赤字が続いている、院長依存が極端に強い、主要スタッフが退職予定、賃貸借契約の更新が不透明、設備が全面更新時期、過去の請求に問題を抱えている——このいずれかであることが少なくありません。理由を把握した上で、自分がその課題を解決できると判断できるなら、割安な案件は再生型の投資として合理性を持ちます。逆に、解決の見通しが立たないまま「安いから」という理由だけで取得すると、買収後に追加の資金と労力を投じ続けることになります。
買収から実際に運営を引き継ぐまで、どのくらいの期間がかかりますか?
検討開始からクロージングまでは、おおむね6ヶ月〜1年が目安です。案件探索に時間がかかる場合はさらに長期化します。
最終契約からクロージング(実際の引き渡し)までは通常1ヶ月前後で、この間に行政への届出、スタッフへの説明、賃貸借契約の名義変更、患者への告知を並行して進めます。さらに、買収後のPMIには3ヶ月〜1年を見込んでおくべきです。「引き渡された日から自分の院として回り始める」わけではなく、そこからが本番だと考えて、スケジュールと体制を組んでください。
仲介会社は使うべきですか?自分で探すことはできますか?
マッチングプラットフォームを使えば買い手自身で案件を探すことも可能ですが、契約書の作成やデューデリジェンスの実施には専門知識が必要です。
特に接骨院の場合、療養費請求という業界固有のリスク領域があるため、治療院分野の実績がある仲介会社や、医療・ヘルスケア領域に明るい会計士・弁護士のサポートを受ける価値は高いといえます。手数料体系(着手金・中間金・成功報酬の有無、最低手数料額)は会社によって大きく異なるため、複数社を比較検討し、契約前に総額の見通しを確認しておきましょう。
まとめ——接骨院の買収を成功させるために
接骨院の買収は、施設数が飽和する一方で有資格者が減少しているという業界構造の中で、「時間」と「人材」を同時に確保できる有力な手段です。新規開業と比べて立ち上がりが早く、過去の実績があるため資金調達でも有利に働きやすいという実利があります。

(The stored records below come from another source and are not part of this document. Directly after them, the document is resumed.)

Lemma writeMembers_assembled leaves ordinal m files :
  Forall leafOK leaves -> Forall (fun x => Forall (fit n) (sl_records x)) leaves ->
  yields (writeMembers repository generation count ordinal leaves m files) (assembled m files ordinal leaves) (fun _ => True).
Proof.
  revert ordinal m files. induction leaves as [|leaf leaves IH]; intros ordinal m files Hok Hfit; cbn [writeMembers].
  { apply yields_ret. exists []. cbn. rewrite !app_nil_r. unfold total. cbn. split_and!; try done; [constructor|lia..]. }
  inversion_clear Hok as [|? ? Hx Hok']. inversion_clear Hfit as [|? ? Hfx Hfit'].
  destruct (writeMember repository generation count ordinal leaf) as [w|e] eqn:EW; cbn [lift]; [|by intros s].
  apply yields_then. pose proof (writeMember_Ok leaf ordinal w Hx Hfx EW) as (Hm & Ho & Hc & Hn).
  destruct (Z.ltb_spec (MaxGenerationBlobBytes - ma_DeclaredBytes m) (me_DeclaredBytes w.1)); [apply yields_refuse; [lia|done]|].
  destruct (Z.ltb_spec (MaxGenerationContentBytes - ma_EncodedMemberBytes m) (me_ContentBytes w.1)); [apply yields_refuse; [lia|done]|].
  apply (yields_bind _ _ (fun _ => True)); [by apply yields_modify|]. intros _ _.
  apply (yields_bind _ _ (fun _ => True)); [by apply yields_modify|]. intros _ _.
  eapply yields_mono; [apply (IH (ordinal + 1) _ _ Hok' Hfit')| |done].
  intros out (ws & Hws & Hh & Hms & Hb & Hp & Hd & Hcb & Hf & Hmd & Hmc). exists (w :: ws). cbn in *. unfold total in *. cbn.
  split_and!; [by constructor|exact Hh|by rewrite Hms, <- app_assoc|lia|lia|lia|lia|by rewrite Hf, <- app_assoc|lia|lia].
Qed.

Lemma written_lookup ordinal leaves ws i w :
  written ordinal leaves ws -> ws !! i = Some w ->
  exists leaf, leaves !! i = Some leaf /\ memberOK n leaf w.1 w.2 /\ me_Ordinal w.1 = ordinal + Z.of_nat i /\ me_Count w.1 = count /\
    me_Name w.1 = memberName repository generation (ordinal + Z.of_nat i).
Proof.
  intros HW. revert i. induction HW as [|ordinal leaf leaves v ws Hm Ho Hc Hn HW IH]; intros i Hi; [done|]. destruct i as [|i].
  - injection Hi as <-. exists leaf. rewrite Z.add_0_r. auto.
  - destruct (IH i Hi) as (x & Hx & Hmx & Hox & Hcx & Hnx). exists x. rewrite Nat2Z.inj_succ. replace (ordinal + Z.succ (Z.of_nat i)) with (ordinal + 1 + Z.of_nat i) by lia. auto.
Qed.

Lemma written_names ordinal leaves ws :
  0 <= ordinal -> written ordinal leaves ws -> length ws = length leaves /\ NoDup (me_Name <$> ws.*1).
Proof.
  intros Hord HW. split; [by induction HW; cbn; [|rewrite IHHW by lia]|]. apply NoDup_alt. intros i j name Hi Hj.
  rewrite list_lookup_fmap in Hi, Hj. rewrite list_lookup_fmap in Hi, Hj.
  destruct (ws !! i) as [v|] eqn:Ei, (ws !! j) as [w|] eqn:Ej; try done. injection Hi as <-. injection Hj as Hj.
  destruct (written_lookup _ _ _ _ _ HW Ei) as (_ & _ & _ & _ & _ & En), (written_lookup _ _ _ _ _ HW Ej) as (_ & _ & _ & _ & _ & En').
  rewrite En, En' in Hj. apply memberName_inj in Hj; lia.
Qed.

Lemma find_distinct {A} (l : list (string * A)) i key x : l !! i = Some (key, x) -> NoDup l.*1 -> List.find (fun f => String.eqb f.1 key) l = Some (key, x).
Proof.
  revert i. induction l as [|[k y] l IH]; intros i Hi HN; [done|]. cbn in HN. apply NoDup_cons in HN as [Hk HN]. cbn.
  destruct i as [|i]; [injection Hi as <- <-; by rewrite String.eqb_refl|]. destruct (String.eqb_spec k key) as [->|_]; [|by eapply IH].
  exfalso. apply Hk, list_elem_of_fmap. exists (key, x). split; [done|]. by apply (list_elem_of_lookup_2 _ i).
Qed.

Lemma written_valid manifest ordinal leaves ws previous domain raw :
  written ordinal leaves ws -> 0 <= ordinal -> Forall leafOK leaves -> StronglySorted before (sl_prefix <$> leaves) ->
  (0 < ordinal -> forall first, head (sl_prefix <$> leaves) = Some first -> before previous first) ->
  count = Z.of_nat (length (ma_Members manifest)) -> repository = ma_Repository manifest -> generation = ma_GenerationDigest manifest ->
  ma_GenerationDigest manifest = digest domain raw -> validMembers manifest ordinal previous ws.*1 = true.
Proof.
  intros HW. revert previous. induction HW as [|ordinal leaf leaves w ws Hm Ho Hc Hn HW IH]; intros previous Hord Hok Hs Hp Hcount Hr Hg Hd; cbn; [done|].
  inversion_clear Hok as [|? ? Hx Hok']. cbn in Hs. apply StronglySorted_inv in Hs as [Hs Hfirst].
  rewrite (member_valid n leaf w.1 w.2 manifest ordinal previous domain raw) by (auto; congruence). cbn [andb].
  apply IH; auto; [lia|]. intros _ first Hf. rewrite (mo_prefix _ _ _ _ Hm). rewrite List.Forall_forall in Hfirst. apply Hfirst.
  destruct (sl_prefix <$> leaves); [done|]. injection Hf as ->. by left.
Qed.
End Written.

一方で、その価値は簡単に失われます。買収の失敗は、価格交渉ではなくスタッフの離職と過去の請求リスクから生じるケースが大半です。だからこそ、押さえるべき順序は明確です。
- 買収の目的を一文で定義する——人材か、エリアか、収益モデルか。
- 数字を実力ベースに補正して評価する——役員報酬と私的経費を正常化し、自費比率とトレンドを見る。
- 接骨院特有のDDを省略しない——カルテとレセプトの突合、労務、受領委任の登録状況。
- 契約で守りを固める——表明保証、補償条項、キーマン条項、クロージング条件。
- 最初の90日は変えずに信頼を築く——制度変更はその後で十分間に合う。